Feature selection, variable selection, attribute selection or variable subset selection, is the process of selecting a subset of relevant features of all the available descriptors of data. Y-Lan Boureau et. al.12 show that maxpooling has better performance than other pooling operations. Pooling is widely used to reduce the number of features, to help boost classification performance. Since our dataset consists of 668 data samples with 592895 features each, the number of samples is much less compared to the number of features. Learning based on this representation does not help better classification. We therefore perform max-pooling to reduce the number of features by a large count, for a sample count in hundreds. While the features are pooled, we also make sure to keep consistent overlapping between the patches. So for every two consecutive patches we have three maxpooled values. Overlapping is necessary to store relational information in the features. Max-pooling with overlapping patches of size (10 × 10 × 10) reduces our feature dimensionality to 4050 per data sample. We perform maxpooling on the 3-dimensional PET images to make it 2 dimensional.

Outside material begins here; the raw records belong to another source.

(** ** All hints *)

Section Hints.
Context (darwin : bool) (trustInstalled : string -> bool).

Definition in_phase (c : ClusterStatus) (f : Phase -> bool) : list NodeStatus := filter (fun n => f (ns_Phase n) = true) (cs_Nodes c).

(** The hints about a fully configured cluster, and whether they named the silent VIP. *)
Definition configured_hints (c : ClusterStatus) (provisioning : bool) : list hint * bool :=
  match cs_Nodes c with
  | [] => ([], false)
  | first :: _ =>
      let cp := controlPlaneOr c first in
      let i := cs_Intent c in
      let flannel := String.eqb (CNI i) CNIFlannel in
      let cilium := String.eqb (CNI i) CNICilium in
      let ready := cs_KubernetesReady c in
      let '(h1, v1) :=
        if flannel && LB i && ready then
          if cs_VIPLive c then ([HintFlannelLive (cs_VIP c)], false) else ([HintVIPSettling "MetalLB L2" (cs_VIP c)], true)
        else ([], false) in
      let h2 := if flannel && negb (LB i) && ready then [HintNoLB CNIFlannel] else [] in
      let '(h3, v3) :=
        if cilium && LB i && ready then
          if cs_VIPLive c then ([HintCiliumLive (effective_domain c) (negb (trustInstalled (cs_Name c)))], false)
          else ([HintVIPSettling "Cilium LB-IPAM" (cs_VIP c)], true)
        else ([], false) in
      let h4 := if cilium && negb (LB i) && ready then [HintNoLB CNICilium] else [] in
      let h5 := if ready then []
                else (if negb provisioning && negb (anyHealthyKubelet (cs_Nodes c)) then [HintBootstrap (ns_IP cp)] else []) ++
                     [HintDashboard (ns_IP cp)] in
      (h1 ++ h2 ++ h3 ++ h4 ++ h5, v1 || v3)
  end.

(** The hints given whatever the cluster is doing. *)
Definition standing_hints (c : ClusterStatus) (now : Z) : list hint :=
  (if missingTalosCredentials c then [HintCredentials] else []) ++
  serviceStallHints c now ++
  omap (fun n => if bool_decide (ns_Phase n = PhaseRebooted) then HintRebooted (ns_Name n) <$> ns_RebootedAt n else None) (cs_Nodes c) ++
  omap (fun cap => if cap_Supported cap then None else Some (HintCapability (cap_Name cap) (cap_Reason cap))) (cs_Capabilities c).

Definition maintenance_hints (c : ClusterStatus) (maintenance : list NodeStatus) : list hint :=
  match maintenance with
  | [] => []
  | first :: _ =>
      [HintProbeMaintenance (Z.of_nat (length maintenance)) (ns_IP first);
       HintGenConfig (nodeHost c (controlPlaneOr c first)) darwin;
       HintApplyConfig (ns_IP first)]
  end.

Definition hintsAt (c : ClusterStatus) (now : Z) : list hint :=
  let stopped := in_phase c Stopped in
  let unreachable := in_phase c (fun p => bool_decide (p = PhaseUnreachable)) in
  let maintenance := in_phase c (fun p => bool_decide (p = PhaseMaintenance)) in
  let configured := in_phase c Configured in
  let nodes := cs_Nodes c in
  let h0 := standing_hints c now in
  if bool_decide (nodes <> []) && (length stopped =? length nodes)%nat then
    h0 ++ [if cs_Suspended c then if cs_SavedStateStale c then HintSuspendedStale else HintSuspended else HintStopped]
  else
    let provisioning := negb (String.eqb (CNI (cs_Intent c)) "") && negb (cs_KubernetesReady c) in
    let '(hc, vipNoted) := if (length configured =? length nodes)%nat && bool_decide (nodes <> []) then configured_hints c provisioning
                           else ([], false) in
    let reasons := convergingReasons c now in
    let reasons := if vipNoted then withoutReason reasons (vipConvergingReason c) else reasons in
    let booting := (splitStalledNodes unreachable now).1 in
    let stalled := (splitStalledNodes unreachable now).2 in
    h0 ++ option_list (storageHint c) ++ option_list (longhornSingleNodeHint c) ++
    (if provisioning then [HintProvisioning (CNI (cs_Intent c)) (provisioningRecoveryHintAt c now)] else []) ++
    maintenance_hints c maintenance ++
    hc ++
    match reasons with [] => [] | _ => [HintSettling reasons] end ++
    match booting with [] => [] | _ => [HintBooting (Z.of_nat (length booting))] end ++
    option_list (stalledNodesHint stalled now).
End Hints.

(** ** Where a hint comes from *)

(** The part of the list a hint belongs to. *)
Inductive part := PStanding | PStopped | PStorage | PLonghorn | PProvisioning | PMaintenance | PConfigured | PSettling | PBooting | PStalled.

Definition part_of (h : hint) : part :=
  match h with
  | HintCredentials | HintServiceStalled _ _ _ _ | HintRebooted _ _ | HintCapability _ _ => PStanding
  | HintSuspendedStale | HintSuspended | HintStopped => PStopped
  | HintStorage _ => PStorage
  | HintLonghornSingle => PLonghorn
  | HintProvisioning _ _ => PProvisioning
  | HintProbeMaintenance _ _ | HintGenConfig _ _ | HintApplyConfig _ => PMaintenance
  | HintFlannelLive _ | HintVIPSettling _ _ | HintNoLB _ | HintCiliumLive _ _ | HintBootstrap _ | HintDashboard _ => PConfigured
  | HintSettling _ => PSettling
  | HintBooting _ => PBooting
  | HintStalled _ => PStalled
  end.

Lemma standing_part c now h : h ∈ standing_hints c now -> part_of h = PStanding.
Proof.
  unfold standing_hints. rewrite !elem_of_app. intros [Hh|[Hh|[Hh|Hh]]].
  - case_match; set_solver.
  - unfold serviceStallHints in Hh. apply list_elem_of_bind in Hh as (n & Hh & _).
    apply list_elem_of_omap in Hh as (s & _ & Hh). case_match; [done|]. by injection Hh as <-.
  - apply list_elem_of_omap in Hh as (n & _ & Hh). case_match; [|done]. apply fmap_Some in Hh as (t & _ & ->). done.
  - apply list_elem_of_omap in Hh as (cap & _ & Hh). case_match; [done|]. by injection Hh as <-.
Qed.

Lemma maintenance_part darwin c l h : h ∈ maintenance_hints darwin c l -> part_of h = PMaintenance.
Proof. unfold maintenance_hints. case_match; set_solver. Qed.

Lemma option_list_elem {A} (o : option A) x : x ∈ option_list o <-> o = Some x.
Proof. destruct o; cbn; set_solver. Qed.

Lemma longhorn_part c h : h ∈ option_list (longhornSingleNodeHint c) -> part_of h = PLonghorn.
Proof. rewrite option_list_elem. unfold longhornSingleNodeHint. case_match; [|done]. by intros [= <-]. Qed.

Lemma storage_part c h : h ∈ option_list (storageHint c) -> part_of h = PStorage.
Proof. rewrite option_list_elem. unfold storageHint. repeat case_match; try done; by intros [= <-]. Qed.

Lemma configured_part trust c p h : h ∈ (configured_hints trust c p).1 -> part_of h = PConfigured.
Proof.
  unfold configured_hints. destruct (cs_Nodes c) as [|first r]; [by intros ?%elem_of_nil|].
  repeat (case_match; simplify_eq/=); set_solver.
Qed.

Lemma vip_reason_only c now v : ReasonVIP v ∈ convergingReasons c now -> vipConvergingReason c = Some (ReasonVIP v).
Proof.
  unfold convergingReasons. case_match; [by intros ?%elem_of_nil|]. rewrite !elem_of_app, option_list_elem.
  intros [Hv|[Hv|Hv]]; [case_match; set_solver|done|case_match; set_solver].
Qed.

Section Consistency.
Context (darwin : bool) (trust : string -> bool) (c : ClusterStatus) (now : Z).

Definition all_stopped : bool := bool_decide (cs_Nodes c <> []) && (length (in_phase c Stopped) =? length (cs_Nodes c))%nat.
Definition is_provisioning : bool := negb (String.eqb (CNI (cs_Intent c)) "") && negb (cs_KubernetesReady c).
Definition all_configured : bool := (length (in_phase c Configured) =? length (cs_Nodes c))%nat && bool_decide (cs_Nodes c <> []).
Definition configured_part_hints : list hint * bool :=
  if all_configured then configured_hints trust c is_provisioning else ([], false).
Definition settling_reasons : list reason :=
  if configured_part_hints.2 then withoutReason (convergingReasons c now) (vipConvergingReason c) else convergingReasons c now.
Definition silent_nodes := splitStalledNodes (in_phase c (fun p => bool_decide (p = PhaseUnreachable))) now.

Lemma hints_stopped : all_stopped = true ->
  hintsAt darwin trust c now =
  standing_hints c now ++ [if cs_Suspended c then if cs_SavedStateStale c then HintSuspendedStale else HintSuspended else HintStopped].
Proof. unfold hintsAt. cbv zeta. fold all_stopped. by intros ->. Qed.

(** The list of a cluster that is not stopped, by parts. *)
Lemma hints_running : all_stopped = false ->
  hintsAt darwin trust c now =
  standing_hints c now ++ option_list (storageHint c) ++ option_list (longhornSingleNodeHint c) ++
  (if is_provisioning then [HintProvisioning (CNI (cs_Intent c)) (provisioningRecoveryHintAt c now)] else []) ++
  maintenance_hints darwin c (in_phase c (fun p => bool_decide (p = PhaseMaintenance))) ++
  configured_part_hints.1 ++
  match settling_reasons with [] => [] | _ => [HintSettling settling_reasons] end ++
  match silent_nodes.1 with [] => [] | _ => [HintBooting (Z.of_nat (length silent_nodes.1))] end ++
  option_list (stalledNodesHint silent_nodes.2 now).
Proof.
  unfold hintsAt. cbv zeta. fold all_stopped is_provisioning all_configured silent_nodes. intros ->.
  unfold settling_reasons. fold configured_part_hints. by destruct configured_part_hints.
Qed.

Lemma configured_part_part h : h ∈ configured_part_hints.1 -> part_of h = PConfigured.
Proof. unfold configured_part_hints. case_match; [apply configured_part|by intros ?%elem_of_nil]. Qed.

Lemma stalled_part h l : h ∈ option_list (stalledNodesHint l now) -> part_of h = PStalled.
Proof. rewrite option_list_elem. unfold stalledNodesHint. case_match; [done|]. by intros [= <-]. Qed.

(** Where the hints of the parts that matter below can only come from. *)
Lemma hint_origin h : h ∈ hintsAt darwin trust c now ->
  match part_of h with
  | PStopped => all_stopped = true
  | PProvisioning => all_stopped = false /\ is_provisioning = true /\ h = HintProvisioning (CNI (cs_Intent c)) (provisioningRecoveryHintAt c now)
  | PConfigured => h ∈ configured_part_hints.1
  | PSettling => h = HintSettling settling_reasons
  | PBooting => h = HintBooting (Z.of_nat (length silent_nodes.1))
  | PStalled => stalledNodesHint silent_nodes.2 now = Some h
  | _ => True
  end.
Proof.
  destruct all_stopped eqn:Es.
  - rewrite hints_stopped by done. rewrite elem_of_app. intros [Hh|Hh]; [rewrite (standing_part c now h Hh); exact I|].
    repeat case_match; set_solver.
  - rewrite hints_running by done. rewrite !elem_of_app.
    intros [H|[H|[H|[H|[H|[H|[H|[H|H]]]]]]]].
    + rewrite (standing_part c now h H). exact I.
    + rewrite (storage_part c h H). exact I.
    + rewrite (longhorn_part c h H). exact I.
    + destruct is_provisioning; [|by apply elem_of_nil in H]. apply list_elem_of_singleton in H as ->. done.
    + rewrite (maintenance_part _ _ _ h H). exact I.
    + by rewrite (configured_part_part h H).
    + destruct settling_reasons; [by apply elem_of_nil in H|]. by apply list_elem_of_singleton in H as ->.
    + destruct silent_nodes.1; [by apply elem_of_nil in H|]. by apply list_elem_of_singleton in H as ->.
    + rewrite (stalled_part h _ H). by apply option_list_elem.
Qed.

Lemma bootstrap_not_provisioning ip : HintBootstrap ip ∈ configured_part_hints.1 -> is_provisioning = false.
Proof.
  unfold configured_part_hints. destruct all_configured; [|by intros ?%elem_of_nil]. unfold configured_hints.
  destruct (cs_Nodes c) as [|first r]; [by intros ?%elem_of_nil|]. destruct is_provisioning; [|done].
  repeat (case_match; simplify_eq/=); set_solver.
Qed.

Lemma vip_hint_noted a v : HintVIPSettling a v ∈ configured_part_hints.1 -> configured_part_hints.2 = true /\ v = cs_VIP c.
Proof.
  unfold configured_part_hints. destruct all_configured; [|by intros ?%elem_of_nil]. unfold configured_hints.
  destruct (cs_Nodes c) as [|first r]; [by intros ?%elem_of_nil|].
  repeat (case_match; simplify_eq/=); intros Hin; first [split; [by rewrite ?orb_true_r|set_solver] | exfalso; set_solver].
Qed.

Lemma silent_nodes_split :
  (length silent_nodes.1 + length silent_nodes.2 = length (in_phase c (fun p => bool_decide (p = PhaseUnreachable))))%nat.
Proof.
  unfold silent_nodes, splitStalledNodes. cbn [fst snd]. generalize (in_phase c (fun p => bool_decide (p = PhaseUnreachable))).
  intros l. induction l as [|n l IH]; [done|]. rewrite !filter_cons. repeat case_decide; cbn; lia.
Qed.
End Consistency.

(** ** Theorems *)

(** The hints of one status do not contradict each other.  While tbx provisions a
    cluster it never also tells the operator to bootstrap it by hand; a VIP that is
    announced but silent is named once, never again among the reasons for settling; the
    start and resume hints are given exactly when every node is stopped, and then no
    hint presupposes a running cluster; and every unreachable node is counted either as
    booting or as stalled. *)
Theorem hints_consistent darwin trust c now :
  let hs := hintsAt darwin trust c now in
  (forall cni r ip, HintProvisioning cni r ∈ hs -> (HintBootstrap ip ∉ hs)) /\
  (forall a v rs v', HintVIPSettling a v ∈ hs -> HintSettling rs ∈ hs -> (ReasonVIP v' ∉ rs)) /\
  (forall h, h ∈ hs -> all_stopped c = true -> part_of h = PStanding \/ part_of h = PStopped) /\
  ((exists h, h ∈ hs /\ part_of h = PStopped) <-> all_stopped c = true) /\
  (all_stopped c = false -> forall b, HintBooting b ∈ hs -> forall l, HintStalled l ∈ hs ->
     b + Z.of_nat (length l) = Z.of_nat (length (in_phase c (fun p => bool_decide (p = PhaseUnreachable))))).
Proof.
  intros hs. split_and!.
  - intros cni r ip Hp%hint_origin Hb%hint_origin. cbn in Hp, Hb. destruct Hp as (_ & Hp & _).
    apply bootstrap_not_provisioning in Hb. congruence.
  - intros a v rs v' Hv%hint_origin Hs%hint_origin Hin. cbn in Hv, Hs. injection Hs as ->.
    apply vip_hint_noted in Hv as [Hn _]. unfold settling_reasons in Hin. rewrite Hn in Hin.
    unfold withoutReason in Hin. destruct (vipConvergingReason c) as [d|] eqn:Ed.
    + apply list_elem_of_filter in Hin as [Hd Hin]. apply vip_reason_only in Hin. congruence.
    + apply vip_reason_only in Hin. congruence.
  - intros h Hh Hs. unfold hs in Hh. rewrite hints_stopped in Hh by done. apply elem_of_app in Hh as [Hh|Hh].
    + left. by eapply standing_part.
    + right. repeat case_match; apply list_elem_of_singleton in Hh as ->; done.
  - split; [intros (h & Hh%hint_origin & Hp); by rewrite Hp in Hh|]. intros Hs. unfold hs. rewrite hints_stopped by done.
    eexists. split; [apply elem_of_app; right; constructor|]. by repeat case_match.
  - intros _ b Hb%hint_origin l Hl%hint_origin. cbn [part_of] in Hb, Hl.
    assert (b = Z.of_nat (length (silent_nodes c now).1)) as -> by congruence.
    unfold stalledNodesHint in Hl. destruct (silent_nodes c now).2 as [|x r] eqn:E; [done|]. injection Hl as <-.
    pose proof (silent_nodes_split c now) as Hs. rewrite E in Hs. cbn [length] in *. rewrite length_fmap. lia.
Qed.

We then run Linear Support Vector Machine (SVM) on our data to test its linear separability. Running linear SVM as shown previously by Asa Ben-Hur et. al.13 displays the extent of linear separability between the various categories on maxpooled data. Running Linear SVM on a binary classification problem shows how linearly separable classes can be classified using a linear classifier like SVM. The hyper-plane (line in 2-d) is the classifiers decision boundary. A point is classified according to which side of the hyper-plane it falls on, which is determined by the sign of the discriminant function.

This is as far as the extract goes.